Natsu’s strongest bonds are with the women in her family. Men are not a factor in her life, and their absence is not a source of distress for her. Natsu’s memory of the fake grape-picking set up by Makiko illustrates how the sisters have always supported and uplifted one another. Makiko went to great lengths to protect Natsu from some of the traumas of poverty after they were orphaned.
Natsu’s memories emerge as a prominent motif in these chapters. Natsu lives alone and is largely isolated from conventional society due to her status a single, working-class woman. She seems to desire little from the world around her, which has little to offer her in turn. Much of her life takes place inside her head, in thoughts, visions, dreams, and memories.

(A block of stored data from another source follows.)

(* ===== verification/Reconcile.v ===== *)
(** Reconciliation of divergent ledgers: [StateReconciliation] of
    src/network/state_reconciliation.hpp and state_reconciliation.cpp.

    The object holds references to a ledger and a state manager, here fields of
    its record.  The members of [MergeResult] that a function leaves
    uninitialised are [None]; adding to one is undefined, copying the record is
    not.  The clock is read once per operation. *)

From Stdlib Require Import Strings.Byte.
From S2P Require Import Prelude Reader Common Crypto Key Event Ledger State Gossip LedgerSync.

(** ** Data *)

Inductive ConflictType :=
  | HASH_MISMATCH | EPOCH_FORK | MISSING_EVENTS | DUPLICATE_EVENTS | TIMESTAMP_ANOMALY.

#[export] Instance ConflictType_eq_dec : EqDecision ConflictType.
Proof. solve_decision. Defined.

Record StateConflict := MkStateConflict {
  cf_type : ConflictType;
  cf_epoch : Z;
  local_hash : Hash256;
  remote_hash : Hash256;
  local_events : list LedgerEvent;
  remote_events : list LedgerEvent;
  (** [None] where the code does not assign it *)
  cf_peer_id : option NodeID;
  detected_at : Z;
  description : bytes
}.

Inductive MergeStrategy :=
  | PREFER_LOCAL | PREFER_REMOTE | MERGE_BOTH | HIGHEST_WORK | QUORUM_CONSENSUS | MANUAL_REVIEW.

Record MergeResult := MkMergeResult {
  success : bool;
  strategy_used : option MergeStrategy;
  events_added : option Z;
  events_removed : option Z;
  conflicts_resolved : option Z;
  final_hash : option Hash256;
  final_epoch : option Z;
  error_message : bytes;
  unresolved_conflicts : list StateConflict
}.

Record StateReconciliation := MkStateReconciliation {
  rc_ledger : Ledger;
  rc_state : StateManager;
  conflicts_detected : Z;
  rc_resolved : Z;
  reconciliations : Z
}.

Definition new_reconciliation (l : Ledger) (s : StateManager) : StateReconciliation :=
  MkStateReconciliation l s 0 0 0.

(** [total += n], where both may be indeterminate. *)
Definition add_counts (total n : option Z) : outcome (option Z) :=
  match total, n with
  | Some t, Some n => Ok (Some (u64 (t + n)))
  | _, _ => Undef
  end.

Section ops.
Context `{Crypto}.

(** ** Comparing *)

Definition compute_state_hash (es : list LedgerEvent) (ep : Z) : Hash256 :=
  blake3 (le_bytes 8 ep ++ mjoin (event_to_bytes <$> es)).

Definition calculate_proof_of_work (es : list LedgerEvent) : Z :=
  foldl (λ work e, if decide (event_type e = KEY_ISSUED) then u32 (work + 1) else work) 0 es.

Definition classify_conflict (ours theirs : Hash256) (mine remote : list LedgerEvent) (now : Z) :
    ConflictType :=
  if decide (ours = theirs) then HASH_MISMATCH
  else if negb (len mine =? len remote) then MISSING_EVENTS
  else if existsb (λ e, u64 (now + 300) <? timestamp e) remote then TIMESTAMP_ANOMALY
  else HASH_MISMATCH.

Definition choose_strategy (c : StateConflict) : MergeStrategy :=
  match cf_type c with
  | HASH_MISMATCH => HIGHEST_WORK
  | MISSING_EVENTS => MERGE_BOTH
  | TIMESTAMP_ANOMALY => PREFER_LOCAL
  | EPOCH_FORK => MANUAL_REVIEW
  | DUPLICATE_EVENTS => HIGHEST_WORK
  end.

Definition detect_conflict (peer : NodeID) (ep : Z) (peer_hash : Hash256)
    (peer_events : list LedgerEvent) (now : Z) (r : StateReconciliation) :
    option StateConflict * StateReconciliation :=
  let ours := get_latest_hash (rc_ledger r) in
  if negb (current_epoch now =? ep) then (None, r)
  else if bool_decide (ours = peer_hash) then (None, r)
  else
    let mine := get_all_events (rc_ledger r) in
    (Some (MkStateConflict (classify_conflict ours peer_hash mine peer_events now) ep ours
             peer_hash mine peer_events (Some peer) now (str "Ledger state divergence detected")),
     MkStateReconciliation (rc_ledger r) (rc_state r) (u64 (conflicts_detected r + 1))
       (rc_resolved r) (reconciliations r)).

(** The loop of [detect_all_conflicts] over the map of peers. *)
Fixpoint detect_each (ep now : Z) (ps : list (NodeID * (Hash256 * list LedgerEvent)))
    (r : StateReconciliation) : list StateConflict * StateReconciliation :=
  match ps with
  | [] => ([], r)
  | (peer, (hash, es)) :: ps =>
      let '(c, r) := detect_conflict peer ep hash es now r in
      let '(cs, r) := detect_each ep now ps r in
      (match c with Some c => c :: cs | None => cs end, r)
  end.

Definition detect_all_conflicts (ps : gmap NodeID (Hash256 * list LedgerEvent)) (now : Z)
    (r : StateReconciliation) : list StateConflict * StateReconciliation :=
  detect_each (current_epoch now) now (entries ps) r.

Definition verify_consistency (expected : Hash256) (ep now : Z) (r : StateReconciliation) : bool :=
  if negb (current_epoch now =? ep) then false
  else bool_decide (get_latest_hash (rc_ledger r) = expected).

Definition find_missing_events (remote : list LedgerEvent) (r : StateReconciliation) :
    list LedgerEvent :=
  let local_event_ids : gset Hash256 :=
    list_to_set (event_id <$> get_all_events (rc_ledger r)) in
  filter (λ e, event_id e ∉ local_event_ids) remote.
Definition remove_node (n : NodeID) (t : RoutingTable) : RoutingTable :=
  match rt_entries t !! n with
  | None => t
  | Some e =>
      MkRoutingTable (delete n (rt_entries t))
        (foldl (drop_host n) (content_index t) (advertised_content e))
  end.

(** [0.7f * old + 0.3f * score], clamped. *)
Definition smoothed (old score : float) : float :=
  fadd (fmul (literal 7 10) old) (fmul (literal 3 10) score).

Definition clamp_low (r : float) : float := if fltb r f_zero then f_zero else r.
Definition clamp_high (r : float) : float := if fltb f_one r then f_one else r.

Definition update_node_reliability (n : NodeID) (score : float) (t : RoutingTable) : RoutingTable :=
  match rt_entries t !! n with
  | None => t
  | Some e =>
      MkRoutingTable
        (<[n := set_reliability (clamp_high (clamp_low (smoothed (reliability_score e) score))) e]>
           (rt_entries t)) (content_index t)
  end.

Definition get_entry (n : NodeID) (t : RoutingTable) : option RoutingEntry := rt_entries t !! n.

Definition get_all_entries (t : RoutingTable) : list RoutingEntry := (entries (rt_entries t)).*2.

(** [find] before [push_back]. *)
Definition push_new {A} `{EqDecision A} (x : A) (l : list A) : list A :=
  if decide (x ∈ l) then l else l ++ [x].

Definition advertise_content (n : NodeID) (c : ContentHash) (t : RoutingTable) : RoutingTable :=
  MkRoutingTable
    (match rt_entries t !! n with
     | Some e => <[n := set_advertised (push_new c (advertised_content e)) e]> (rt_entries t)
     | None => rt_entries t
     end)
    (<[c := push_new n (default [] (content_index t !! c))]> (content_index t)).

Definition remove_content_advertisement (n : NodeID) (c : ContentHash) (t : RoutingTable) :
    RoutingTable :=
  MkRoutingTable
    (match rt_entries t !! n with
     | Some e => <[n := set_advertised (filter (λ x, x ≠ c) (advertised_content e)) e]> (rt_entries t)
     | None => rt_entries t
     end)
    (drop_host n (content_index t) c).

Definition find_hosts_for_content (c : ContentHash) (t : RoutingTable) : list NodeID :=
  default [] (content_index t !! c).

Definition has_content_route (c : ContentHash) (t : RoutingTable) : bool :=
  match content_index t !! c with Some (_ :: _) => true | _ => false end.

(** [reliability / (1.0f + hops)]. *)
Definition host_score (e : RoutingEntry) : float :=
  fdiv (reliability_score e) (fadd f_one (float_of (hop_distance e))).

Definition usable (now : Z) (e : RoutingEntry) : bool :=
  negb (is_stale now e || fltb (reliability_score e) MIN_RELIABILITY_SCORE).

(** One iteration over the hosts, on [(best_host, best_score)]. *)
Definition better_host (now : Z) (t : RoutingTable) (best : NodeID * float) (h : NodeID) :
    NodeID * float :=
  match get_entry h t with
  | None => best
  | Some e =>
      if negb (usable now e) then best
      else if fltb best.2 (host_score e) then (h, host_score e) else best
  end.

Definition select_best_host (c : ContentHash) (now : Z) (t : RoutingTable) : option NodeID :=
  match find_hosts_for_content c t with
  | [] => None
  | h :: hosts =>
      let '(best_host, best_score) := foldl (better_host now t) (h, f_minus_one) (h :: hosts) in
      if fltb best_score f_zero then None else Some best_host
  end.

(** The scored hosts, in index order. *)
Definition scored_hosts (now : Z) (t : RoutingTable) (hosts : list NodeID) :
    list (NodeID * float) :=
  omap (λ h, match get_entry h t with
             | Some e => if usable now e then Some (h, host_score e) else None
             | None => None
             end) hosts.

(** [sort] is [std::sort] by descending score, which leaves the order of equal
    scores open. *)
Definition select_multiple_hosts (sort : list (NodeID * float) → list (NodeID * float))
    (c : ContentHash) (count now : Z) (t : RoutingTable) : list NodeID :=
  match find_hosts_for_content c t with
  | [] => []
  | hosts =>
      let sorted := sort (scored_hosts now t hosts) in
      (take (Z.to_nat (Z.min count (len sorted))) sorted).*1
  end.

Definition cleanup_stale_entries (now : Z) (t : RoutingTable) : RoutingTable :=
  let to_remove := (filter (λ p, is_stale now p.2 = true) (entries (rt_entries t))).*1 in
  foldl (λ t n, remove_node n t) t to_remove.

Definition entry_count (t : RoutingTable) : Z := Z.of_nat (size (rt_entries t)).
Definition content_index_size (t : RoutingTable) : Z := Z.of_nat (size (content_index t)).

(** ** The invariant *)

(** The hosts listed for [c]. *)
Abbreviation hosts_of := find_hosts_for_content.

Definition score_ok (r : float) : Prop := fltb r f_zero = false ∧ fltb f_one r = false.

Record entry_ok (t : RoutingTable) (n : NodeID) (e : RoutingEntry) : Prop := {
  eo_key : re_node_id e = n;
  eo_hops : in_u 8 (hop_distance e);
  eo_score : score_ok (reliability_score e);
  eo_nodup : NoDup (advertised_content e);
  eo_listed : ∀ c, c ∈ advertised_content e → n ∈ hosts_of c t
}.

Record table_ok (t : RoutingTable) : Prop := {
  to_entries : ∀ n e, rt_entries t !! n = Some e → entry_ok t n e;
  to_index : ∀ c hosts, content_index t !! c = Some hosts → hosts ≠ [] ∧ NoDup hosts
}.

(** Every listed host has an entry that advertises the content. *)
Definition closed (t : RoutingTable) : Prop :=
  ∀ c n, n ∈ hosts_of c t → ∃ e, rt_entries t !! n = Some e ∧ c ∈ advertised_content e.

(** ** The index *)

Definition listed (index : gmap ContentHash (list NodeID)) (c : ContentHash) : list NodeID :=
  default [] (index !! c).

Definition index_ok (index : gmap ContentHash (list NodeID)) : Prop :=
  ∀ c hosts, index !! c = Some hosts → hosts ≠ [] ∧ NoDup hosts.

Memories of the past often encroach on the narrative present, with the narration slipping seamlessly between modern-day Tokyo and Natsu’s childhood in Osaka. Kawakami explores how grief and trauma can affect memory—to Natsu, the present often feels surreal, while the past feels closer than it is. These interludes make Natsu’s mother and Komi significant characters in Natsu’s life. By carrying them with her in her memory, she preserves them in a sort of parallel existence.